シグナル伝達というのは二量体化によって進行するパターンがほとんどで、アトピー性皮膚炎でよく知られるIgEの受容体(FcεRI)も抗原を介して隣の受容体同士で架橋して凝集することで 肥満細胞、好塩基球などの脱顆粒が起こります(PDGFは二量体分子、EGFは二価の分子により多量体化する)。

受容体のリン酸化が起こると、リン酸化されたチロシンを認識する、SH2(src homology 2)ドメインを持つタンパク質が結合します。

SH2ドメインを持つタンパク質はたくさんあって、このリン酸化部位には、どのタンパク質であってもSH2ドメインを持っていさえすれば結合できるので、実にたくさんの ルートでシグナル伝達が進行することになります。

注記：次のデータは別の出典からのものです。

(** ** X5: the keys of a retrieved event *)

(** X5.  The dictionary of a retrieved event echoes whether the request is
    authenticated under [is_authenticated], and passes on every key of the
    serializer but the three it sets itself. *)
Theorem retrieve_keys {project : Project} request now st e :
  method request = GET → event_slugs_unique st → e ∈ events st →
  ∃ d,
    response_of (EventRetrieveUpdateDestroyAPIView.view (event_slug e)
                   request now st)
      = Response_ (Object d) status.HTTP_200_OK
    ∧ d !! "is_authenticated"
      = Some (JBool (is_authenticated (user request)))
    ∧ (∀ k, k ∉ ["has_sign_up"; "event_is_open"; "is_authenticated"] →
            d !! k = EventRetrieveSerializer e !! k).
Proof.
  intros Hm Hu He. rewrite event_retrieve_view_found by done.
  eexists. split; [reflexivity|]. unfold retrieve_data. split.
  - apply lookup_insert_eq.
  - intros k Hk. rewrite !lookup_insert_ne; [done|..];
      intros <-; apply Hk; set_solver.
Qed.

Lemma retrieve_keys_witness :
  ∃ d,
    response_of (EventRetrieveUpdateDestroyAPIView.view
                   (project := Fixture.project) "pycon-2024"
                   (Fixture.request GET AnonymousUser) 100 Fixture.store)
      = Response_ (Object d) status.HTTP_200_OK
    ∧ d !! "is_authenticated" = Some (JBool false)
    ∧ (∀ k, k ∉ ["has_sign_up"; "event_is_open"; "is_authenticated"] →
            d !! k = Fixture.render_event Fixture.pycon !! k).
Proof.
  apply (retrieve_keys (project := Fixture.project)
           (Fixture.request GET AnonymousUser) 100 Fixture.store Fixture.pycon).
  - reflexivity.
  - refine (bool_decide_unpack _ _). vm_compute. exact I.
  - refine (bool_decide_unpack _ _). vm_compute. exact I.
Defined.

(** ** X6, X7, X8: the attendees of an event *)

Lemma attendee_list_GET {lists : ProjectLists} event_slug request now st :
  method request = GET →
  attendee_list_view event_slug request now st =
    serve request (attendee_list request event_slug st).
Proof.
  intros Hm. unfold attendee_list_view.
  apply dispatch_handler; [done|]. unfold api_view. by rewrite Hm, decide_True.
Qed.
Lemma criticalPathEvents_quiet (l : list Event) :
  l `sublist_of` criticalPathEvents →
  (Called fn_planVisuals ∉ l) ∧ ∀ ev, ev ∈ l → ¬ generationEvent ev.
Proof.
  intros Hsub. split.
  - intros Hin. eapply elem_of_sublist in Hin; [| exact Hsub].
    repeat (apply elem_of_cons in Hin as [Hin | Hin]; [discriminate |]).
    by apply elem_of_nil in Hin.
  - intros ev Hin [i Hi]. eapply elem_of_sublist in Hin; [| exact Hsub].
    repeat (apply elem_of_cons in Hin as [-> | Hin];
            [destruct Hi as [Hi | [Hi | [Hi | Hi]]]; discriminate |]).
    by apply elem_of_nil in Hin.
Qed.

Lemma orchestratePresentation_no_visuals paperText config metadata slides' :
  analyzePaperEnhanced paperText (textService config) = Normal metadata →
  generateEnhancedSlides metadata (textService config) = Normal slides' →
  generateVisuals config = false ∨ visualService config = None →
  orchestratePresentation' paperText config []
  = (Normal {| slides := slides'; visuals := ∅; charts := ∅; diagrams := ∅ |},
     criticalPathEvents).
Proof.
  intros Ha Hs Hmode. run_pipeline. rewrite Ha. cbn. rewrite Hs. cbn.
  destruct Hmode as [-> | ->]; [reflexivity |].
  by rewrite orb_true_r.
Qed.

Lemma orchestratePresentation_visuals paperText config metadata slides' visualService' :
  analyzePaperEnhanced paperText (textService config) = Normal metadata →
  generateEnhancedSlides metadata (textService config) = Normal slides' →
  generateVisuals config = true →
  visualService config = Some visualService' →
  ∀ result stage,
    fanOut' metadata visualService'
      {| slides := slides'; visuals := ∅; charts := ∅; diagrams := ∅ |}
      (planVisuals' slides' metadata) [] = (Normal result, stage) →
    orchestratePresentation' paperText config []
    = (Normal result,
       criticalPathEvents ++ planningEvents ++ stage ++ summaryEvents result).
Proof.
  intros Ha Hs Hg Hv result stage Hfan. run_pipeline.
  rewrite Ha. cbn. rewrite Hs. cbn. rewrite Hg, Hv. cbn.
  rewrite (appends_fanOut metadata visualService' _ _ _), Hfan. cbn.
  unfold criticalPathEvents, planningEvents, summaryEvents. cbn.
  by rewrite <- !app_assoc.
Qed.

リン酸化されたチロシンとSH2は鍵と鍵穴の関係があることを覚えておきましょう。

以下にSH2ドメインを持つタンパク質のいくつかをまとめてみました。

分類 タンパク質名 シグナル
アダプター分子 Grb2  
SHP-2  
PI3K  
ドッキングタンパク質 IRS インスリン
Dok インスリン
P130cas 細胞骨格
Shc 細胞増殖
SLP-76 T細胞活性化
LAT T細胞活性化

SH2ドメインをもつタンパク質は、それ自身が転写因子として作用することはなく、別のタンパク質を活性化するアダプタータンパク質として作用します。

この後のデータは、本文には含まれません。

(** X5.  With a format graphviz knows, when [json_data["text"][0]] is
    not a mapping the first [get] raises [AttributeError]: nothing is
    drawn and the argument is left as it was. *)
Theorem config_not_a_mapping_raises_attribute_error
    (known : string -> bool) (json_data gc : json) (fmt : string) :
  known fmt = true ->
  graph_config json_data = inr gc ->
  is_dict gc = false ->
  convert_json_to_graphviz true known json_data fmt =
    mkResult (Raised AttributeError []) json_data.
Proof.
  intros Hk Hc Hd. unfold convert_json_to_graphviz.
  rewrite (new_known _ _ Hk), (convert_body_config _ _ _ Hc).
  destruct gc; try discriminate; reflexivity.
Qed.

Lemma config_not_a_mapping_raises_attribute_error_witness :
  convert_json_to_graphviz true Sample.formats Faulty.list_config "pdf" =
    mkResult (Raised AttributeError []) Faulty.list_config.
Proof.
  apply (config_not_a_mapping_raises_attribute_error Sample.formats
           Faulty.list_config (JList [Sample.node_of "fetch"]) "pdf");
    reflexivity.
Defined.

(** ** What every run keeps *)

Lemma emits_weaken {A : Type} (L L' : list stmt -> Prop) (m : M A) :
  (forall l, L l -> L' l) -> emits L m -> emits L' m.
Proof.
  intros HL Hm h. destruct (Hm h) as (l & Hl & Hg). exists l. auto.
Qed.

Lemma emits_ret {A : Type} (L : list stmt -> Prop) (a : A) :
  L [] -> emits L (ret a).
Proof. intros H h. exists []. simpl. now rewrite extend_nil. Qed.

Lemma emits_lift {A : Type} (L : list stmt -> Prop) (r : res A) :
  L [] -> emits L (lift r).
Proof. intros H h. exists []. simpl. now rewrite extend_nil. Qed.

Lemma emits_read_arg (L : list stmt -> Prop) : L [] -> emits L read_arg.
Proof. intros H h. exists []. simpl. now rewrite extend_nil. Qed.

Lemma emits_graph_node (L : list stmt -> Prop) (n : json)
    (a : list (string * string)) :
  L [] -> L [Node n a] -> emits L (graph_node n a).
Proof.
  intros H0 H h. unfold graph_node, on_graph, node.
  destruct (is_str n).
  - exists [Node n a]. auto.
  - exists []. simpl. now rewrite extend_nil.
Qed.

Lemma emits_graph_edge (L : list stmt -> Prop) (f t : json) :
  L [] -> L [Edge f t] -> emits L (graph_edge f t).
Proof.
  intros H0 H h. unfold graph_edge, on_graph, edge.
  destruct (is_str f && is_str t).
  - exists [Edge f t]. auto.
  - exists []. simpl. now rewrite extend_nil.
Qed.

(** What a sequence appends is what its first part appends followed by
    what its second part appends, if it gets that far. *)
Lemma emits_bind {A B : Type} (L1 L2 : list stmt -> Prop) (m : M A)
    (k : A -> M B) :
  emits L1 m -> (forall a, emits L2 (k a)) -> L2 [] ->
  emits (fun l => exists l1 l2, l = l1 ++ l2 /\ L1 l1 /\ L2 l2) (bind m k).
Proof.
  intros Hm Hk H0 h. unfold bind.
  destruct (Hm h) as (l1 & Hl1 & Hg1).
  destruct (m h) as [h' [e|a]]; simpl in *.
  - exists l1. split; [|exact Hg1].
    exists l1, []. now rewrite app_nil_r.
  - destruct (Hk a h') as (l2 & Hl2 & Hg2).
    exists (l1 ++ l2). split; [now exists l1, l2|].
    now rewrite Hg2, Hg1, extend_extend.
Qed.

Lemma emits_bind_closed {A B : Type} (L : list stmt -> Prop) (m : M A)
    (k : A -> M B) :
  closed L -> emits L m -> (forall a, emits L (k a)) -> emits L (bind m k).
Proof.
  intros [H0 Happ] Hm Hk.
  apply (emits_weaken _ _ _ (fun l H =>
           match H with
           | ex_intro _ l1 (ex_intro _ l2 (conj E (conj H1 H2))) =>
               eq_ind_r L (Happ l1 l2 H1 H2) E
           end)).
  now apply emits_bind.
Qed.

Lemma emits_for_each {A : Type} (L : list stmt -> Prop) (f : A -> M unit)
    (xs : list A) :
  closed L -> (forall x, emits L (f x)) -> emits L (for_each xs f).
Proof.
  intros HL Hf. induction xs as [|x xs IH]; simpl.
  - apply emits_ret, HL.
  - apply emits_bind_closed; auto.
Qed.

Lemma closed_all_nodes : closed all_nodes.
Proof.
  split; [reflexivity|]. unfold all_nodes. intros l1 l2 H1 H2.
  now rewrite forallb_app, H1, H2.
Qed.

Lemma closed_all_edges : closed all_edges.
Proof.
  split; [reflexivity|]. unfold all_edges. intros l1 l2 H1 H2.
  now rewrite forallb_app, H1, H2.
Qed.

Lemma emits_draw_node (ep node : json) : emits all_nodes (draw_node ep node).
Proof.
  unfold draw_node.
  apply emits_bind_closed; [apply closed_all_nodes|now apply emits_lift|].
  intros name. destruct (py_eq name ep);
    (apply emits_bind_closed;
     [apply closed_all_nodes|now apply emits_lift|]);
    intros name'; now apply emits_graph_node.
Qed.

Lemma emits_draw_edge (e : json) : emits all_edges (draw_edge e).
Proof.
  pose proof closed_all_edges as HC.
  unfold draw_edge.
  apply emits_bind_closed; [exact HC|now apply emits_lift|].
  intros to. destruct (is_list to).
  - apply emits_bind_closed; [exact HC|now apply emits_lift|]. intros to'.
    apply emits_bind_closed; [exact HC|now apply emits_lift|]. intros ts.
    apply emits_for_each; [exact HC|]. intros x.
    apply emits_bind_closed; [exact HC|now apply emits_lift|]. intros f.
    now apply emits_graph_edge.
  - apply emits_bind_closed; [exact HC|now apply emits_lift|]. intros f.
    apply emits_bind_closed; [exact HC|now apply emits_lift|]. intros to'.
    now apply emits_graph_edge.
Qed.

アダプター分子は1つのリン酸化部位に対して1つのタンパク質を仲介する作用を示しますが、ドッキングタンパク質は、ハブのように、1つのリン酸化部位に対して複数の タンパク質を仲介することが出来ます。

Grb2はSH2ドメインのほかに、SH3ドメインというものも持っています。このSH3ドメインは、タンパク質のプロリンリッチな部分に結合することが出来るドメインで、上図では SOSというタンパク質のプロリンの繰り返し配列部位に結合しています。

SOSはGEFとしての作用を持つタンパク質であり、不活性化されているGDP-Rasを活性型のGTP-Rasに変換して、最終的にMAPKカスケードを進行させます。

また、LATをはじめとしたドッキングタンパク質は、たくさんのチロシン残基を持つため、自身がリン酸化されると、SH2ドメインを持つタンパク質をたくさん結合することが出来ます。

このようにバトンリレーのごとく一連の反応が起こると共に、その一つ一つのシグナルがお互いにクロストークしあって、転写因子が活性化し、目的のタンパク質(アトピーならIL-4,5などのサイトカイン とか)が合成されます。

これより下層の反応は改めてMAPKカスケードの項で述べることにします。